Last night EchoStar said that it had agreed to purchase Sling Media – maker of the Slingbox, a device that allows subscribers to view cable and satellite programming away from their homes on their personal computers – for $380 million in cash and stock options. The deal is expected to close in the fourth quarter of this year.

And earlier this morning the company said it was contemplating splitting its non-DBS technology assets – including its set-top box manufacturing arm, its international operations, and assets used to provide fixed satellite services to third parties, together with satellites, uplink centers and spectrum licenses not considered core to Dish Network’s subscriber business – into a separate public company.

In a research note, Sanford Bernstein cable and satellite analyst Craig Moffett viewed the Sling purchase and the spin-off as positives.

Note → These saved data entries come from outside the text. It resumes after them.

Fixpoint trigger_stl (pos : list nat) (t : tree) (w : world) (tr : trace)
  {struct t} : outcome unit * (tree * world * trace) :=
  match t with
  | Tree n children =>
      let tr1 := tr ++ [(pos, v_assemble)] in
      let '(r, c) := assemble None (mkCtx n w []) in
      match r with
      | Raise e => (Raise e, (Tree (self c) children, os c, tr1))
      | Ret _ =>
          let '(r2, (children', w2, tr2)) :=
            (fix each (i : nat) (cs : list tree) (w : world) (tr : trace) {struct cs}
               : outcome unit * (list tree * world * trace) :=
               match cs with
               | [] => (Ret tt, ([], w, tr))
               | child :: rest =>
                   let '(r, (child', w', tr')) :=
                     trigger_stl (pos ++ [i]) child w tr in
                   match r with
                   | Raise e => (Raise e, (child' :: rest, w', tr'))
                   | Ret _ =>
                       let '(r', (rest', w'', tr'')) := each (S i) rest w' tr' in
                       (r', (child' :: rest', w'', tr''))
                   end
               end) 0%nat children (os c) tr1 in
          match r2 with
          | Raise e => (Raise e, (Tree (self c) children', w2, tr2))
          | Ret _ =>
              let tr3 := tr2 ++ [(pos, v_generate_stl)] in
              let '(r3, w3) := generate_stl (self c) w2 in
              (r3, (Tree (self c) children', w3, tr3))
          end
      end
  end.

(** The loop [for child in self.children: child.trigger_stl()], the
    children numbered from [i]. *)
Fixpoint trigger_children (pos : list nat) (i : nat) (cs : list tree)
  (w : world) (tr : trace) : outcome unit * (list tree * world * trace) :=
  match cs with
  | [] => (Ret tt, ([], w, tr))
  | child :: rest =>
      let '(r, (child', w', tr')) := trigger_stl (pos ++ [i]) child w tr in
      match r with
      | Raise e => (Raise e, (child' :: rest, w', tr'))
      | Ret _ =>
          let '(r', (rest', w'', tr'')) := trigger_children pos (S i) rest w' tr' in
          (r', (child' :: rest', w'', tr''))
      end
  end.

(** *** The driver *)

(** [build_stls]: walk, wait for the job that a walk raises, walk again.
    The loop has no bound in Python; [fuel] bounds the number of walks,
    and [None] means that it ran out. *)
Fixpoint build_stls (fuel : nat) (t : tree) (w : world) (tr : trace)
  : option (outcome unit * (tree * world * trace)) :=
  match fuel with
  | O => None
  | S fuel' =>
      let '(r, (t', w', tr')) := trigger_stl [] t w tr in
      match r with
      | Raise (RenderStart job) =>
          match wait job w' with
          | (Ret _, w'') => build_stls fuel' t' w'' tr'
          | (Raise e, w'') => Some (Raise e, (t', w'', tr'))
          end
      | _ => Some (r, (t', w', tr'))
      end
  end.

(** *** Construction *)

Definition rstrip_slash (s : string) : string :=
  let fix go (l : list ascii) : list ascii :=
    match l with
    | "/"%char :: l' => go l'
    | _ => l
    end in
  string_of_list_ascii (rev (go (rev (list_ascii_of_string s)))).

(** [os.path.dirname(p)] of posixpath *)
Definition os_path_dirname (p : string) : string :=
  match split_slash p with
  | [] | [_] => ""
  | comps =>
      let head := join_slash (removelast comps) +:+ "/" in
      if bool_decide (rstrip_slash head = "") then head else rstrip_slash head
  end.

Definition py_true (s : string) : bool := negb (bool_decide (s = "")).

(** [os.path.relpath(p)], from the current directory: an empty path is
    refused. *)
Definition os_path_relpath_cwd (p : string) : M world string :=
  if bool_decide (p = "") then raise ValueError else ret (os_path_relpath p ".").

(** [__init__(self, *args, name=None)].  [class_name], [class_file] and
    [class_rigid] are [self.__class__.__name__], the file that defines the
    class and its [rigid] attribute; [SOLID_BUILD_DIR] is the environment
    variable; [args] holds [str(arg)] for each positional argument. *)
Definition init (class_name class_file : string) (class_rigid : bool)
    (SOLID_BUILD_DIR : option string) (args : list string)
    (name_kw : option string) : M world node :=
  let given := py_true (default "" name_kw) in
  let name' := if given then default "" name_kw else join_comma args in
  let self_name := if given then default "" name_kw else class_name in
  let build_dir0 := default "_build" SOLID_BUILD_DIR in
  let basedir' := os_path_dirname class_file in
  rel_build <- os_path_relpath_cwd build_dir0;;
  rel_base <- os_path_relpath_cwd basedir';;
  let build_dir' := os_path_join rel_build rel_base in
  let script := drop_last3 (List.last (split_slash class_file) "") in
  let basename := if py_true name' then script +:+ "-" +:+ name' else script in
  let basepath' := os_path_join build_dir' basename in
  let n :=
    {| name := self_name;
       operations := [];
       src := class_file;
       basedir := basedir';
       build_dir := build_dir';
       scad_file := basepath' +:+ ".scad";
       stl_file := basepath' +:+ ".stl";
       mesh_scad_file := basepath' +:+ ".mesh.scad";
       mesh_stl_file := basepath' +:+ ".mesh.stl";
       lock_file := basepath' +:+ ".stl.lock";
       local_stl := basename +:+ ".stl";
       basepath := basepath';
       files := {[ class_file ]};
       model := None;
       root := basedir';
       _assembled := None;
       rigid := class_rigid |} in
  _make_build_dirs n;;
  ret n.

End Node.

Arguments node : clear implicits.
Arguments node {L}.

(** ** More of the class: transformations and the mesh import *)

Section Transformations.
Context {L : Library}.

Definition set_operations (ops : list Operation) (n : node) : node :=
  mkNode (name n) ops (src n) (basedir n) (build_dir n) (scad_file n)
         (stl_file n) (mesh_scad_file n) (mesh_stl_file n) (lock_file n)
         (local_stl n) (basepath n) (files n) (model n) (root n) (_assembled n)
         (rigid n).

(** The module [.operations] is not at hand; its two constructors are
    taken as given.  [Translation] is handed the node, here as it is at
    the call. *)
Class OperationsModule := {
  Angle : Type;
  Axis : Type;
  Vector : Type;
  Rotation : Angle -> Axis -> Operation;
  Translation : node -> Vector -> Operation
}.

Context {O : OperationsModule}.

(** [rotate] and [translate] return [self], here the node with the
    operation queued. *)
Definition rotate (angle : Angle) (axis : Axis) (n : node) : node :=
  set_operations (operations n ++ [Rotation angle axis]) n.

Definition translate (translation : Vector) (n : node) : node :=
  set_operations (operations n ++ [Translation n translation]) n.

(** [generate_mesh]: the statement after its [return] is never reached. *)
Definition generate_mesh (n : node) : Model :=
  let basedir' := os_path_relpath (basedir n) (root n) in
  let local_stl' := os_path_join basedir' (local_stl n) in
  import_stl local_stl'.

End Transformations.

(** ** Vocabulary of the statements *)

Section Vocabulary.
Context {L : Library}.

Definition stored_mtime (w : world) (p : string) : option Z :=
  e_mtime <$> w_fs w !! p.

(** [t] is the logical time of [n]: the maximum last-modification time
    over its contributing files. *)
Definition logical_time (n : node) (w : world) (t : Z) : Prop :=
  (∃ p, p ∈ files n ∧ stored_mtime w p = Some t) ∧
  (∀ p, p ∈ files n → ∃ t', stored_mtime w p = Some t' ∧ t' <= t).

(** Nothing but a regular file may sit at [p]. *)
Definition no_directory (w : world) (p : string) : Prop :=
  ∀ e, w_fs w !! p = Some e → e_kind e <> Directory.

(** The identifier stored in the lock file of [n], when the file is there
    and its content parses as an integer. *)
Definition lock_owner (n : node) (w : world) : option Z :=
  match open_r (lock_file n) w with
  | Ret text => int_of_str text
  | Raise _ => None
  end.


Definition live (w : world) (pid : Z) : Prop := is_Some (w_procs w !! pid).

(** The lock of [n] is held by a live process. *)
Definition held_by_live_process (n : node) (w : world) : Prop :=
  exists pid, lock_owner n w = Some pid /\ live w pid.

“An ‘anywhere’ value proposition for consumers has the potential to position EchoStar's service offering as genuinely differentiated,” wrote Sanford Bernstein cable and satellite analyst Craig Moffett in a research note. But Moffett warned that EchoStar’s lack of a broadband product could hurt it in terms of the Sling Media product.

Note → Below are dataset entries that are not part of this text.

(** [update_quality_controls]: the state given to the CRF entry and the
    settings afterwards. *)
Definition update_quality_controls (st : settings) : widget_state * settings :=
  if String.eqb (quality_preset st) "Custom" then (NORMAL, st)
  else (DISABLED,
        match lookup (quality_preset st) QUALITY_LEVELS with
        | Some v => set_custom_crf v st
        | None => st
        end).

(** The user picks [preset] in the quality box: the variable is set and the
    [<<ComboboxSelected>>] binding runs [update_quality_controls]. *)
Definition select_quality (preset : string) (st : settings) : widget_state * settings :=
  update_quality_controls (set_quality_preset preset st).

(** No slash in [s]: a single path component. *)
Definition no_sep (s : string) : bool :=
  PyStr.all_chars (fun c => negb (Ascii.eqb c PosixPath.sep)) s.

Definition set_input_dir (v : string) (st : settings) : settings :=
  {| input_dir := v; output_dir := output_dir st;
     output_format := output_format st; quality_preset := quality_preset st;
     custom_crf := custom_crf st; resolution := resolution st |}.

Definition set_output_dir (v : string) (st : settings) : settings :=
  {| input_dir := input_dir st; output_dir := v;
     output_format := output_format st; quality_preset := quality_preset st;
     custom_crf := custom_crf st; resolution := resolution st |}.

(** [browse_input_dir], [directory] being what the dialog returned (the
    empty string when it was dismissed). *)
Definition browse_input_dir (directory : string) (st : settings) : settings :=
  if String.eqb directory "" then st
  else
    let st1 := set_input_dir directory st in
    if String.eqb (output_dir st1) "" then
      set_output_dir
        (PosixPath.join (PosixPath.dirname directory)
           (PosixPath.basename directory ++ "_compressed")%string) st1
    else st1.

(** [browse_output_dir] *)
Definition browse_output_dir (directory : string) (st : settings) : settings :=
  if String.eqb directory "" then st else set_output_dir directory st.

(** ** [center_window] *)

(** [(screen // 2) - (size // 2)] *)
Definition center_offset (screen size : Z) : Z := (screen / 2 - size / 2)%Z.

(** The geometry string [center_window] builds from the window's size and
    the screen's size. *)
Definition center_window (width height screenwidth screenheight : Z) : string :=
  let x := center_offset screenwidth width in
  let y := center_offset screenheight height in
  (PyStr.str_of_Z width ++ "x" ++ PyStr.str_of_Z height
     ++ "+" ++ PyStr.str_of_Z x ++ "+" ++ PyStr.str_of_Z y)%string.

“Reliance on Sling Media for differentiation is not without risk, however, given Sling’s inherent reliance on a truly high-speed broadband connection,” Moffett wrote. “Increasingly, those broadband connections are likely to belong to cable operators, or, in parts of the country, to telcos offering their own video services. Legacy DSL, which is most commonly paired with DBS today, will in many cases be inadequate to deliver a high quality user experience with Sling.”

Oppenheimer cable and satellite analyst Tom Eagan said in an interview that the separation of the satellite assets could provide a vehicle for EchoStar to pursue a broadband play, either through investment or through acquisition.

“At the very least it will help the overall company to make new investments without having to dilute the retail shareholders,” Eagan said. “They could make other investments and put them on the tech balance sheet. It would make it easier for them to make an investment in broadband and then the retail side could lease it from the wholesale side.”

So far, EchoStar has backed off on creating its own broadband service to compete with cable and telephone companies, opting instead to focus on the video side – through HDTV offerings – and lower prices. The creation of the technology spin-off could signal a change in that focus.

The acquisition of Sling Media also could mean that EchoStar could eventually incorporate the technology into its own set-top box and sell it to cable operators and telcos, but Eagan said that may be something that happens further in the future.

“I wouldn’t be surprised if they want to use this to increase subscribers, to decrease churn,” Eagan said, adding that while a Sling-enabled set-top may have some attraction for other pay TV service providers, existing vendor relationships may prevent any deals from happening.

“Certainly in the past, cable operators likely would not want to be customers of EchoStar,” Eagan said. “With a separation it would be a little bit more palatable, but they [cable] already have their own vendors.”

Bear Stearns media analyst Spencer Wang agreed that the spin-off would allow EchoStar to make investments without burdening the balance sheet of its retail satellite TV business. But the analyst added that the separation could also allow EchoStar CEO Charlie Ergen “to keep a separate company that he could run and expand if he were to sell/merge the consumer business.”